The federal minister for finance, Ishaq Dar, while speaking to a delegation comprising representatives from the private sector, including the President of Federation of Pakistan Chambers of Commerce and Industry, President Saarc Chamber of Commerce, as well as, Chief Executive of Trade Development Authority of Pakistan reiterated the government’s intent to offer a package of incentives to exporters. This is considered critical to reversing the declining trend in exports witnessed during the last two years.

There are external as well as internal policy-related factors that account for a decline in exports during the past two years. The external factor that has reduced our commodity exports in particular is the decline in the international price of commodities which in addition to our rising input costs, has made our exports uncompetitive both in the regional as well as in the international context. But critics of the government zero in on the rise in input costs over and above the regional average as the factor most responsible for a decline in exports – a factor that accounts for a decline of not only commodities but also of value-added products. Energy prices, a major input for most outputs, have been rising steadily together with sustained high periods of loadshedding that has disabled exporters from being able to compete internationally or meet the orders on time. A foreign buyer, once lost to a competitor, is difficult to attract again, exporters have been informing the government time and again.

There are, however, some policy decisions taken by the Finance Ministry that have directly contributed to a decline in exports and perhaps the most significant of these is the decision to sustain a low nominal (as opposed to real effective) exchange rate given the implications of a more realistic value on our ever rising external debt – a debt which has been rising based on the Finance Minister’s policy to retire the more expensive domestic debt (at 12 percent) in favour of the cheaper foreign debt (around 5 to 6 percent). A statement in the fourth and fifth mandated quarterly review of the International Monetary Fund under the 6.64 billion dollar Extended Fund Facility (December 2014) noted the “depreciation of the rupee by 4 percent over the past quarter, the real effective exchange rate has appreciated 6 percent since the start of the programme.”
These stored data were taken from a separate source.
Lemma one_call_at_most_exit (ri : option skynet.RequestInfo) (c c' : ServiceClient)
    (defers : list deferred) :
  one_call_at_most ri c c' → one_call_at_most ri c (attempt_exit defers c').
Proof.
  destruct (attempt_exit_kept defers c') as (_ & Hw & Hu & Hc & Hl).
  unfold one_call_at_most. by rewrite Hw, Hu, Hc, Hl.
Qed.

(** The same for a whole attempt, wherever it stops. *)
Lemma attemptSend_effect (ri : option skynet.RequestInfo) (fn : string) (inp : I)
    (c : ServiceClient) :
  registry_kept c (settled (attemptSend Marshal Call connectionFactory ri fn inp c))
  ∧ one_call_at_most ri c (settled (attemptSend Marshal Call connectionFactory ri fn inp c)).
Proof.
  assert (Hquiet : ∀ c', registry_kept c c' → wire c' = wire c → uuids c' = uuids c →
            closedClients c' = closedClients c → Log c `prefix_of` Log c' →
            registry_kept c c' ∧ one_call_at_most ri c c').
  { intros c' Hk Hw Hu Hc Hl. split; [done|]. unfold one_call_at_most.
    rewrite Hw, Hu, Hc. repeat split; [done|lia|by left|done|done]. }
  destruct (pools.Acquire (ptr_IsClosed c) None (instancePool c)) as [[sp|e|] idle] eqn:Hi.
  2, 3: unfold attemptSend; rewrite Hi; simpl; by apply Hquiet.
  destruct (heap c !! sp) as [e|] eqn:He.
  2: { unfold attemptSend. rewrite Hi. simpl. rewrite He. by apply Hquiet. }
  assert (Hlease : ∀ idle', registry_kept c (leased sp e idle idle' c)).
  { intros idle'. repeat split. intros p. simpl. by apply with_pool_insert_view. }
  destruct (pools.Acquire (sr_IsClosed c) (connectionFactory (sp_service e) (dials c))
              (sp_pool e)) as [r idle'] eqn:Hc.
  rewrite (attemptSend_leased Marshal Call connectionFactory ri fn inp c sp idle e r idle'
             Hi He Hc). cbn zeta.
  destruct r as [sr|cerr|].
  - destruct (sendToInstance_effect sr ri fn inp (leased sp e idle idle' c))
      as (Hk & Hone & _).
    destruct (sendToInstance Marshal Call sr ri fn inp (leased sp e idle idle' c))
      as [[res er] c3]. cbn [snd] in Hk, Hone. cbn [settled]. split.
    + eapply registry_kept_trans; [apply Hlease|].
      eapply registry_kept_trans; [apply Hk|]. apply attempt_exit_kept.
    + by apply (one_call_at_most_exit ri c c3).
  - cbn [settled]. split.
    + eapply registry_kept_trans; [apply Hlease|].
      eapply registry_kept_trans; [|apply attempt_exit_kept]. by repeat split.
    + apply one_call_at_most_exit. unfold one_call_at_most. simpl.
      repeat split; [done|lia|by left|done|by apply prefix_app_r].
  - cbn [settled]. apply Hquiet; [apply Hlease|done..].
Qed.

(** The two deferred calls of an attempt that holds the open entry [sp]. *)
Lemma exit_releases (c3 : ServiceClient) (sp : ptr) (e3 : servicePool)
    (r : option ServiceResource) :
  heap c3 !! sp = Some e3 → sp_closed e3 = false →
  instancePool (attempt_exit [pool_Release sp r; instancePool_Release sp] c3)
  = instancePool c3 ++ [sp]
  ∧ sp_pool <$> heap (attempt_exit [pool_Release sp r; instancePool_Release sp] c3) !! sp
    = Some (pools.Release (sr_IsClosed c3) r (sp_pool e3)).
Proof.
  intros He Ho. unfold attempt_exit. cbn [foldl run_deferred].
  assert (ptr_IsClosed
            (set_heap
               (alter (λ e, with_pool (pools.Release (sr_IsClosed c3) r (sp_pool e)) e) sp
                  (heap c3)) c3) sp = false) as Hopen.
  { unfold ptr_IsClosed. simpl. by rewrite list_lookup_alter_eq, He. }
  unfold pools.Release at 1. rewrite Hopen. simpl.
  by rewrite list_lookup_alter_eq, He.
Qed.

Lemma sendToInstance_unmarshalled (sr : ServiceResource) (ri : option skynet.RequestInfo)
    (fn : string) (inp : I) (c : ServiceClient) (b : bytes) (e : error) :
  Marshal inp = (b, Some e) →
  sendToInstance Marshal Call sr ri fn inp c = ([], Some e, (orFresh ri c).2).
Proof. intros Hm. unfold sendToInstance. destruct ri; simpl; by rewrite Hm. Qed.

(** X20: when the input cannot be marshalled the attempt pushes that error
    without bytes and makes no call: the wire, the log and the closed
    connections are as before, the connection is back at the tail of the idle
    list of its entry and the entry at the tail of the instance pool; for a
    nil [ri] the identifier was drawn all the same. *)
Theorem marshal_failure_sends_nothing
    (ri : option skynet.RequestInfo) (fn : string) (inp : I) (c : ServiceClient)
    (sp : ptr) (idle : list ptr) (e : servicePool) (sr : ServiceResource)
    (idle' : list ServiceResource) (b : bytes) (merr : error) :
  pools.Acquire (ptr_IsClosed c) None (instancePool c) = (pools.Acquired sp, idle) →
  heap c !! sp = Some e →
  pools.Acquire (sr_IsClosed c) (connectionFactory (sp_service e) (dials c)) (sp_pool e)
  = (pools.Acquired sr, idle') →
  sr_IsClosed c sr = false →
  Marshal inp = (b, Some merr) →
  ∃ c',
    attempt_run Marshal Call connectionFactory ri fn inp c
    = Some ({| result := []; err := Some merr |}, c')
    ∧ wire c' = wire c
    ∧ closedClients c' = closedClients c
    ∧ Log c' = Log c
    ∧ uuids c' = uuids (orFresh ri c).2
    ∧ instancePool c' = idle ++ [sp]
    ∧ sp_pool <$> heap c' !! sp = Some (idle' ++ [sr]).
Proof.
  intros Hi He Hc Hsr Hm.
  pose proof (Acquire_lazy_open _ _ _ _ Hi) as Hopen.
  unfold ptr_IsClosed in Hopen. rewrite He in Hopen. unfold IsClosed in Hopen.
  unfold attempt_run.
  rewrite (attemptSend_leased Marshal Call connectionFactory ri fn inp c sp idle e _ idle'
             Hi He Hc). cbn zeta.
  rewrite (sendToInstance_unmarshalled sr ri fn inp _ b merr Hm).
  eexists. split; [reflexivity|].
  destruct (attempt_exit_kept [pool_Release sp (Some sr); instancePool_Release sp]
              (orFresh ri (leased sp e idle idle' c)).2) as (_ & -> & -> & -> & ->).
  destruct (exit_releases (orFresh ri (leased sp e idle idle' c)).2 sp
              (with_pool idle' e) (Some sr)) as [-> ->].
  - destruct ri; simpl; apply list_lookup_insert_eq; by eapply lookup_lt_Some.
  - done.
  - assert (sr_IsClosed (orFresh ri (leased sp e idle idle' c)).2 sr = false) as Hsr'
      by (by destruct ri).
    simpl. rewrite Hsr'. by destruct ri.
Qed.

(** X19: when the call on the wire returns without error, the attempt pushes
    the bytes of the reply, with the error of the reply as a [serviceError]
    if it carries one; exactly that call went out, to the Forward method of
    the service with [fn] as the method; nothing is closed or logged, the
    connection is back at the tail of the idle list of its entry and the
    entry at the tail of the instance pool. *)
Theorem answered_call_returns_the_connection
    (ri : option skynet.RequestInfo) (fn : string) (inp : I) (c : ServiceClient)
    (sp : ptr) (idle : list ptr) (e : servicePool) (sr : ServiceResource)
    (idle' : list ServiceResource) (b : bytes) (sout : ServiceRPCOut) :
  pools.Acquire (ptr_IsClosed c) None (instancePool c) = (pools.Acquired sp, idle) →
  heap c !! sp = Some e →
  pools.Acquire (sr_IsClosed c) (connectionFactory (sp_service e) (dials c)) (sp_pool e)
  = (pools.Acquired sr, idle') →
  sr_IsClosed c sr = false →
  Marshal inp = (b, None) →
  Call (length (wire c)) (rpcClient sr) (Name (sr_service sr) +:+ ".Forward")
    {| RequestInfo := (orFresh ri c).1; Method := fn; In := b |} = (sout, None) →
  ∃ c',
    attempt_run Marshal Call connectionFactory ri fn inp c
    = Some ({| result := Out sout; err := serviceError <$> Err sout |}, c')
    ∧ wire c'
      = wire c ++ [{| wc_client := rpcClient sr;
                      wc_method := Name (sr_service sr) +:+ ".Forward";
                      wc_in := {| RequestInfo := (orFresh ri c).1; Method := fn;
                                  In := b |} |}]
    ∧ closedClients c' = closedClients c
    ∧ Log c' = Log c
    ∧ instancePool c' = idle ++ [sp]
    ∧ sp_pool <$> heap c' !! sp = Some (idle' ++ [sr]).
Proof.
  intros Hi He Hc Hsr Hm Hcall.
  pose proof (Acquire_lazy_open _ _ _ _ Hi) as Hopen.
  unfold ptr_IsClosed in Hopen. rewrite He in Hopen. unfold IsClosed in Hopen.
  unfold attempt_run.
  rewrite (attemptSend_leased Marshal Call connectionFactory ri fn inp c sp idle e _ idle'
             Hi He Hc). cbn zeta.
  rewrite (sendToInstance_called Marshal Call sr ri fn inp (leased sp e idle idle' c) b sout
             None Hm).
  2: { destruct ri; exact Hcall. }
  cbn zeta. set (c3 := set_wire _ _).
  assert (heap c3 !! sp = Some (with_pool idle' e)) as He3.
  { subst c3. destruct ri; simpl; apply list_lookup_insert_eq; by eapply lookup_lt_Some. }
  assert (sr_IsClosed c3 sr = false) as Hsr3 by (by destruct ri).
  assert (instancePool c3 = idle) as Hp3 by (by destruct ri).
  assert (wire c3 = wire c ++ [{| wc_client := rpcClient sr;
                                  wc_method := Name (sr_service sr) +:+ ".Forward";
                                  wc_in := {| RequestInfo := (orFresh ri c).1; Method := fn;
                                              In := b |} |}]) as Hw3 by (by destruct ri).
  assert (closedClients c3 = closedClients c) as Hc3 by (by destruct ri).
  assert (Log c3 = Log c) as Hl3 by (by destruct ri).
  clearbody c3. eexists. split.
  { by destruct (Err sout). }
  destruct (attempt_exit_kept [pool_Release sp (Some sr); instancePool_Release sp] c3)
    as (_ & -> & _ & -> & ->).
  destruct (exit_releases c3 sp (with_pool idle' e) (Some sr) He3 Hopen) as [-> ->].
  simpl. by rewrite Hsr3, Hp3.
Qed.
(** * Taft: the template composition engine of [index.js]

    A shallow embedding of the [Taft] object: its global data store, its
    layout registry with the default layout, the render closure built by
    [_createTemplate], layout application ([_applyLayout]) and [build].

    The object is a record threaded through a small state-and-exception
    monad.  The collaborators that [index.js] only calls (gray-matter, the
    Handlebars compiler, Node's [path], [lib/data], [lib/merge-glob]) are
    fields of one record, [collaborators]; every definition is stated for
    an arbitrary such record, and module [Run] supplies a small concrete one
    for the executable examples. *)

From stdpp Require Import gmap strings list fin_maps pretty.
From Stdlib Require Import ZArith Ascii.

Set Warnings "-register-all".

(** ** JavaScript values

    Numbers are the integers that front matter and data files carry;
    [VObj] is a plain object used as a mapping.  Values are immutable here:
    [merge.clone] is the identity, and the in-place updates of the source
    are written as functional updates. *)

Inductive value : Type :=
  | VUndef
  | VNull
  | VBool (b : bool)
  | VNum (n : Z)
  | VStr (s : string)
  | VArr (l : list value)
  | VObj (m : gmap string value).

(** [!v] is false *)
Definition truthy (v : value) : bool :=
  match v with
  | VUndef | VNull => false
  | VBool b => b
  | VNum n => negb (n =? 0)%Z
  | VStr s => negb (bool_decide (s = ""))
  | VArr _ | VObj _ => true
  end.

(** [o.k]: an absent property reads as [undefined] *)
Definition get (o : gmap string value) (k : string) : value :=
  default VUndef (o !! k).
Secondly, the government has begun to rely heavily on borrowing from the commercial sector, abandoning its earlier heavy reliance on borrowing from the central bank as a condition of the EFF, which has effectively crowded out private sector borrowing – yet another reason behind export decline. The government has relied on lowering the base interest rate as an incentive for encouraging private sector borrowing. It has, however, failed to tackle its own rising borrowing levels that has led to banks increasingly relying on buying government paper to generate profits, thereby reducing private economic activity in the country. Furthermore, the imposition of withholding tax on all bank transactions has led to a drop in bank deposits and a massive increase in currency in circulation since 30th June 2015. Noted economist, Dr Hafiz Pasha, maintains that the banks should not be in the business of determining who is a filer or non-filer as that job must rest with the Federal Board of Revenue. Thirdly, the delay in processing refund claims of exporters, not unique to this government, is creating severe liquidity problems for the exporters cited as yet another reason for a decline in exports. And finally, there is a serious policy flaw with respect to our largest export earner namely textiles. Unlike in our regional competitors, including China and India, our textile policy does not reflect a significant preference to value-added products over and above lower value-added products and this requires an urgent revisit.

Exporters during the recent meeting with the Prime Minister requested some additional incentives including zero rating, withdrawal of Gas Infrastructure Development Cess and, not to raise the gas charges. The response of the government to these demands would be known once the incentives package is announced. However, the petroleum minister did offer that if the owners of captive power plants were willing to surrendering their quota of gas, the government would be willing to supply electricity round the clock at 9 cents per unit. This offer reportedly has been turned down by APTMA.